Et c’est ça qui pose problème. Car cette seule façon de souligner leurs erreurs sans jamais – ou très rarement – souligner les points forts laisse donc une impression déséquilibrée d’échec total.

On souligne ce qui est faux, mais jamais ce qui est juste.

La conséquence est une perte de confiance en soi, l’idée de passer pour un nul ou un imbécile. Et cette impression se propage dans tout ce que nous faisons.

Pis, à force de ne voir que du rouge, nous nous y habituons – par réflexe de survie – et nous finissions par acquérir l’habitude de nous focaliser sur le rouge… sans jamais voir autre chose. Nous finissons par nous focaliser sur les échecs plutôt que sur les succès.

L'ancrage psychologique

Pour illustrer mon propos, imaginons que vous décidiez de vous acheter une automobile. Après mûre réflexion, vous optez pour une Ford Focus de couleur blanche. Vous vous rendez chez le concessionnaire, vous commandez le véhicule, vous payez un acompte et vous repartez chez vous, attendant impatiemment durant les quelques jours qui vous séparent de la livraison du produit de votre achat. Et durant ce laps de temps – et même après – vous réalisez à quel point il y a beaucoup de Ford Focus blanches dans les rues.

Étant donné que vous avez dépensé de l’énergie cognitive pour réfléchir au sujet et faire un choix, votre cerveau est entré dans un état actif, appelé ancrage, qui vous prédispose à percevoir le monde selon la façon dont il a été ancré ou, dans un langage plus courant, sensibilisé.

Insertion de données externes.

(** X6.  Mutual exclusion: in every interleaving at most one thread is
    between [pthread_mutex_lock] and [pthread_mutex_unlock] of the queue,
    and the mutex is held exactly when there is one. *)
Theorem threads_mutual_exclusion (k : Z) (n : nat) (sys : system) :
  0 < k <= INT_MAX -> reaches k n sys ->
  (forall i j pi pj,
     threads sys !! i = Some pi -> threads sys !! j = Some pj ->
     inside pi = 1 -> inside pj = 1 -> i = j)
  /\ (mutex (queue sys) = true <->
      exists i p, threads sys !! i = Some p /\ inside p = 1).
Proof.
  intros Hk Hr.
  assert (Hinv : sys_inv k sys) by (apply (reaches_sys_inv k n); [lia|assumption]).
  pose proof (si_mutex k sys Hinv) as Hm.
  assert (Hle : tally inside (threads sys) <= 1).
  { rewrite <- Hm. destruct (mutex (queue sys)); cbn; lia. }
  split.
  - intros i j pi pj Hi Hj Hpi Hpj. destruct (Nat.eq_dec i j) as [|Hne]; [assumption|].
    pose proof (tally_pair inside _ i j pi pj inside_nonneg Hne Hi Hj). lia.
  - split.
    + intros Hheld. rewrite Hheld in Hm. cbn in Hm.
      destruct (tally_positive inside (threads sys)) as (i & p & Hi & Hp); [lia|].
      exists i, p. split; [assumption|]. destruct p; cbn in Hp |- *; lia.
    + intros (i & p & Hi & Hp).
      pose proof (tally_lookup inside _ i p inside_nonneg Hi).
      destruct (mutex (queue sys)); [reflexivity|]. cbn in Hm. lia.
Qed.

Lemma threads_mutual_exclusion_witness :
  0 < 1 <= INT_MAX
  /\ reaches 1 2 inside_put
  /\ (mutex (queue inside_put) = true <->
      exists i p, threads inside_put !! i = Some p /\ inside p = 1).
Proof.
  assert (Hk : 0 < 1 <= INT_MAX) by (unfold INT_MAX; lia).
  assert (Hs : schedule two_threads entering_put = Some inside_put)
    by (vm_compute; reflexivity).
  assert (Hr : reaches 1 2 inside_put).
  { apply (schedule_reaches 1 2 entering_put two_threads inside_put); [|exact Hs].
    apply reach_init. reflexivity. }
  split; [exact Hk|]. split; [exact Hr|].
  exact (proj2 (threads_mutual_exclusion 1 2 inside_put Hk Hr)).
Defined.

Lemma threads_bounded_fifo_witness :
  0 < 1 <= INT_MAX
  /\ reaches 1 2 handed_over
  /\ 0 <= size (queue handed_over) <= 1
  /\ entered handed_over = departed handed_over ++ pending (queue handed_over).
Proof.
  assert (Hk : 0 < 1 <= INT_MAX) by (unfold INT_MAX; lia).
  assert (Hs : schedule two_threads handoff = Some handed_over)
    by (vm_compute; reflexivity).
  assert (Hr : reaches 1 2 handed_over).
  { apply (schedule_reaches 1 2 handoff two_threads handed_over); [|exact Hs].
    apply reach_init. reflexivity. }
  split; [exact Hk|]. split; [exact Hr|].
  destruct (threads_bounded_fifo 1 2 handed_over Hk Hr) as (Hb & Ho & _).
  split; [exact Hb|exact Ho].
Defined.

Vous portez donc attention sur les Ford Focus car vous vous y êtes momentanément focalisé. Et de cette focalisation naît une surestimation statistique d'une occurence.

Cette notion d’ancrage est extrêmement importante car elle est puissante. Nous marchons moins vite si nous avons été ancré sur un sujet lié à la vieillesse, etc. C’est tellement puissant qui ça influe sur notre comportement… et notre façon de voir le monde.

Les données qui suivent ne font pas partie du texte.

(** * A shallow embedding of the SkipList C library (skiplist.c)

    The C program builds a skip list out of heap nodes that are linked in
    four directions.  We model the heap as a finite map from addresses to
    node records, the C functions as programs of a small state-and-error
    monad over that heap, and prove properties of the functions with respect
    to an abstract description (a header column and a list of element
    columns) of a well-formed node graph. *)

From stdpp Require Import base option list gmap fin_maps sorting.
From Stdlib Require Import ZArith Lia.

Open Scope Z_scope.

(** ** Memory model *)

(** Addresses of heap cells; the C null pointer is [None : option loc]. *)
Definition loc := positive.

(** [struct _sl_node].  The payload [void *_data] is an address-sized integer;
    [NULL] is [0]. *)
Record node := Node {
  _prev_node : option loc;
  _next_node : option loc;
  _prev_layer : option loc;
  _next_layer : option loc;
  _data : Z
}.

(** The state the C functions run in: the allocated cells, the number of
    values already drawn from [rand()], and the log of the addresses passed
    to [free()], most recent first. *)
Record world := World {
  mem : gmap loc node;
  flips : nat;
  freed : list loc
}.

(** [struct skip_list].  The structure is passed and returned by value in the
    model; [_size] is a C [int], modelled without overflow. *)
Record skip_list := SkipList {
  _first_node : loc;
  _gt_func : Z → Z → bool;
  _size : Z
}.

(** ** The monad of C computations

    A computation takes a world and either fails ([None]: a null or dangling
    pointer is dereferenced, a cell is freed that is not allocated, or the
    fuel of a loop ran out) or returns a value and the new world. *)
Definition M (A : Type) : Type := world → option (A * world).

Definition ret {A} (a : A) : M A := λ w, Some (a, w).
Definition bind {A B} (c : M A) (k : A → M B) : M B :=
  λ w, match c w with
       | Some (a, w') => k a w'
       | None => None
       end.
Definition fail {A} : M A := λ _, None.

Notation "'let*' x ':=' c 'in' k" := (bind c (λ x, k))
  (at level 10, x name, c at level 100, k at level 200).
Notation "c ';;;' k" := (bind c (λ _, k))
  (at level 100, k at level 200, right associativity).

(** [*p] for a node pointer. *)
Definition load (l : loc) : M node :=
  λ w, match mem w !! l with
       | Some nd => Some (nd, w)
       | None => None
       end.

Voir l'échec conduit à l'échec perpétuel

Si nous nous focalisons sur l’encre rouge, sur les défauts plutôt que les qualités, alors nous aurons tendance à ne voir que les défauts et donc à abandonner plus facilement car il n’y a rien pour assurer le succès de l’opération et plus, largement, de sa propre vie – et celles des autres.

Ancrés dans l’échec, nous n’avons pas d’autre choix que de voir l’échec partout, y compris notre propre vie, sans avoir le réflexe de relativiser en soulignant les succès, parce que nous n’avons pas été habitués à le faire.

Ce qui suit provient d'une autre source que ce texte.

(** * lightning-Hivemind: the strategy adapter and its scheduler shim

    A shallow embedding of [src/lightning_hivemind/strategy.py]:
    the class [HivemindStrategy] (constructor, lazy one-time optimizer
    construction, per-batch hook, collectives, teardown) and the class
    [HiveMindScheduler] (the scheduler wrapper).

    Conventions of the embedding.
    - Python objects mutated through [self] become fields of a record;
      a method is a function in the monad [M], which threads the record,
      returns a value or a raised exception, and writes the calls made
      into the two wrapped libraries (hivemind, Lightning) and into the
      logger to an event list, in program order.
    - Calls into the wrapped libraries are recorded with their arguments
      and are taken to return; what they return is read from the host
      description ([Host]) or kept as an opaque handle.  What Python
      itself raises at a call (a keyword given twice) is modelled.
    - [Optional[T]] is [option T]; a [dict] with string keys is a
      [gmap string _]; Python truthiness is written out ([truthy]). *)

From stdpp Require Import gmap strings list pretty.
From Equations Require Import Equations.
From Stdlib Require Import Ascii ZArith Lia QArith.

Close Scope Q_scope.
Set Default Proof Using "Type".
Set Warnings "-register-all".

(** ** Python values and helpers *)

(** Values that travel through keyword-argument dictionaries. *)
Inductive pyval :=
| PNone
| PBool (b : bool)
| PInt (z : Z)
| PFloat (q : Q)
| PStr (s : string)
| PDict (d : list (string * pyval))
| PObj (name : string).

(** [Optional[bool]] flags and Python's [or], which returns its first
    truthy operand, else its last operand. *)
Definition truthy (o : option bool) : bool :=
  match o with
  | Some true => true
  | _ => false
  end.

Definition py_or (a b : option bool) : option bool :=
  if truthy a then a else b.

Definition of_opt_bool (o : option bool) : pyval :=
  match o with
  | Some b => PBool b
  | None => PNone
  end.

(** [s.split(sep)] for a one-character separator: the fields between the
    separators, empty fields kept; the empty string gives one empty field. *)
Fixpoint split (sep : Ascii.ascii) (s : string) : list string :=
  match s with
  | EmptyString => [EmptyString]
  | String c rest =>
      if Ascii.eqb c sep then EmptyString :: split sep rest
      else match split sep rest with
           | [] => [String c EmptyString]
           | w :: ws => String c w :: ws
           end
  end.

(** [sep.join(l)]. *)
Definition join (sep : string) (l : list string) : string := String.concat sep l.

(** [c in s] for a character [c]. *)
Fixpoint has_char (c : Ascii.ascii) (s : string) : bool :=
  match s with
  | EmptyString => false
  | String c' rest => Ascii.eqb c' c || has_char c rest
  end.

(** ** Exceptions and results *)

Inductive exn :=
| MisconfigurationException (msg : string)
| ValueError (msg : string)
| RecursionError (msg : string)
| IndexError
| AssertionError
| TypeError.

Inductive result (A : Type) :=
| Ok (a : A)
| Raise (e : exn).
Arguments Ok {A} a.
Arguments Raise {A} e.

(** ** The objects of the two wrapped libraries *)

(** A multi-address reported by the peer handle; [is_loopback] is what
    [ipaddress.ip_address(a.values()[0]).is_loopback] answers for it. *)
Record Multiaddr := { maddr_str : string; is_loopback : bool }.

(** The initial peers: a comma-separated string or a list. *)
Inductive peers :=
| PeerStr (s : string)
| PeerList (l : list string).

(** The keyword arguments of [hivemind.DHT(...)]; the handle keeps them. *)
Record DHT := {
  dht_start : bool;
  dht_initial_peers : option peers;
  dht_host_maddrs : list string;
  dht_use_ipfs : bool;
  dht_ensure_bootstrap_success : bool;
  dht_wait_timeout : Z;
  dht_bootstrap_timeout : option Q;
  dht_use_relay : bool;
  dht_use_auto_relay : bool;
  dht_identity_path : option string
}.

(** A [torch.optim.Optimizer] registered by the trainer. *)
Record TorchOptimizer := { opt_class : string; param_groups : list string }.

(** [optimizer=] of [hivemind.Optimizer]: an instance, or its type. *)
Inductive OptimizerArg :=
| ByInstance (o : TorchOptimizer)
| ByType (cls : string).

(** [scheduler_fn]: a callable (or a pre-initialised scheduler); an
    object, always truthy. *)
Record SchedulerFn := { scheduler_fn_name : string }.

(** The keyword arguments of [hivemind.Optimizer(...)]; the handle keeps
    them.  [local_epoch] of the live object is read where it is used. *)
Record HivemindOptimizer := {
  o_dht : DHT;
  o_run_id : string;
  o_params : option (list string);
  o_optimizer : OptimizerArg;
  o_scheduler : option SchedulerFn;
  o_target_batch_size : Z;
  o_batch_size_per_step : option Z;
  o_kwargs : gmap string pyval
}.

(** A learning-rate scheduler of torch: its class decides
    [isinstance(scheduler, ReduceLROnPlateau)]. *)
Inductive scheduler_class := LRSchedulerClass | ReduceLROnPlateauClass.

Record LRScheduler := { sched_class : scheduler_class; sched_name : string }.

(** ** HiveMindScheduler *)

Module HiveMindScheduler.
Local Open Scope Z_scope.

(** The instance: [self.optimizer], [self.scheduler], [self.current_step].
    [S] is the type of the wrapped scheduler object. *)
Record t (S : Type) := {
  optimizer : HivemindOptimizer;
  scheduler : S;
  current_step : Z
}.
Arguments optimizer {S} _.
Arguments scheduler {S} _.
Arguments current_step {S} _.

(** One call [self.scheduler.step(epoch=epoch)] received by the wrapped
    scheduler, with the value [self.current_step] had when it was made. *)
Record forwarded := { epoch_arg : option Z; counter_at_call : Z }.

(** The global step a forwarded call catches up to: the value the
    counter takes right after it. *)
Definition global_step_of (f : forwarded) : Z := counter_at_call f + 1.

Definition __init__ {S} (optimizer : HivemindOptimizer) (scheduler : S) : t S :=
  {| optimizer := optimizer; scheduler := scheduler; current_step := -1 |}.

(** [step]: [while self.current_step < self.optimizer.local_epoch:
    self.scheduler.step(epoch=epoch); self.current_step += 1].
    [local_epoch] is the value the loop test reads from the optimizer; it
    is taken to stay the same for the duration of one call.  The result
    is the instance after the loop and the calls forwarded, in order.
    The loop ends because the distance to [local_epoch] shrinks. *)
Equations? step {S} (local_epoch : Z) (epoch : option Z) (self : t S) : t S * list forwarded
  by wf (Z.to_nat (local_epoch - current_step self)) lt :=
  step local_epoch epoch self with decide (current_step self < local_epoch) => {
    | left _ :=
        let call := {| epoch_arg := epoch; counter_at_call := current_step self |} in
        let self' := {| optimizer := optimizer self;
                        scheduler := scheduler self;
                        current_step := current_step self + 1 |} in
        let '(self'', calls) := step local_epoch epoch self' in
        (self'', call :: calls);
    | right _ := (self, []) }.
Proof. simpl. lia. Qed.

(** A sequence of calls of [step] by the trainer: each carries the
    [local_epoch] the optimizer reports at that moment and the [epoch]
    argument. *)
Fixpoint steps {S} (calls : list (Z * option Z)) (self : t S) : t S * list forwarded :=
  match calls with
  | [] => (self, [])
  | (local_epoch, epoch) :: rest =>
      let '(self', fw) := step local_epoch epoch self in
      let '(self'', fw') := steps rest self' in
      (self'', fw ++ fw')
  end.

(** The optimizer's counter as the trainer observes it: global steps,
    none below [last], that only advance. *)
Fixpoint advancing (last : Z) (calls : list (Z * option Z)) : Prop :=
  match calls with
  | [] => True
  | (e, _) :: rest => last <= e /\ advancing e rest
  end.

(** The instance with its counter replaced. *)
Definition set_current_step {S} (c : Z) (self : t S) : t S :=
  {| optimizer := optimizer self; scheduler := scheduler self; current_step := c |}.

(** The global step last observed by a sequence of calls; [-1], the
    initial counter, when there was none. *)
Definition last_observed (calls : list (Z * option Z)) : Z :=
  List.last (fst <$> calls) (-1).

(** *** The wrapped scheduler and the state dictionaries *)

(** The wrapped scheduler, as far as the wrapper calls it: [step],
    [state_dict] and [load_state_dict].  [D] is the type of its state
    dictionaries. *)
Class Scheduler (S D : Type) := {
  scheduler_step : option Z -> S -> S;
  scheduler_state_dict : S -> D;
  scheduler_load_state_dict : D -> S -> S
}.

Et se focaliser sur l'échec nous déconcentre de la réussite. Il est alors plus difficile de réussir et plus facile d'échouer. Et le cercle vicieux s'installe : lorsque nous sommes psychologiquement préparés à échouer, nous nous préparons à ne pas trop dépenser inutilement de l’énergie pour une cause déjà perdue d’avance, et dépenser toute notre énergie à préparer des plans de secours plutôt que nous atteler à réussir. 

Le pouvoir de l'encre verte

Le seul moyen de s’en sortir est d’utiliser la même capacité d’ancrage pour inverser la tendance en se focalisant sur ce qui est bon, pas seulement sur ce qui est mauvais. Il convient donc de laisser – et pas d’enlever – l’encre rouge, mais d’ajouter l’encre verte pour souligner ce qui est bon.

L’encre rouge est nécessaire pour avancer et noter la progresser, sans se voiler la face. Mais l’encre verte permet de rééquilibrer la Force en jusqu’à ce qu’elle prenne le pas sur les habitudes négatives.

Ou alors, lorsque c’est vraiment nécessaire, supprimer complètement l’encre rouge, mais uniquement lorsque c’est à la discrétion de la personne qui est à la fois le sujet ET l’objet.

L’introduction de l’encre verte pour mettre en avant les points forts permettra de motiver les élèves en leur indiquant à quel point ils sont bons – ou pas si mauvais –, qu’ils progressent et surtout, en identifiant les points forts, les aider à identifier un voie ou une passion – et travailler les points faibles avec plus de sérénité.

Le rôle du parent est de s’assurer que l’équilibre est respecté et, le cas échéant, souligner en vert tous les bons points du devoir de l’enfant. Il appartient à chaque parent de pousser ses enfants vers les haut – donc « élever » – plutôt que les enfoncer ou de laisser faire.

Dans la vie quotidienne, voir les bonnes choses aident à se focaliser sur les réussites et, psychologiquement préparés à réussir, nous réussissons mieux.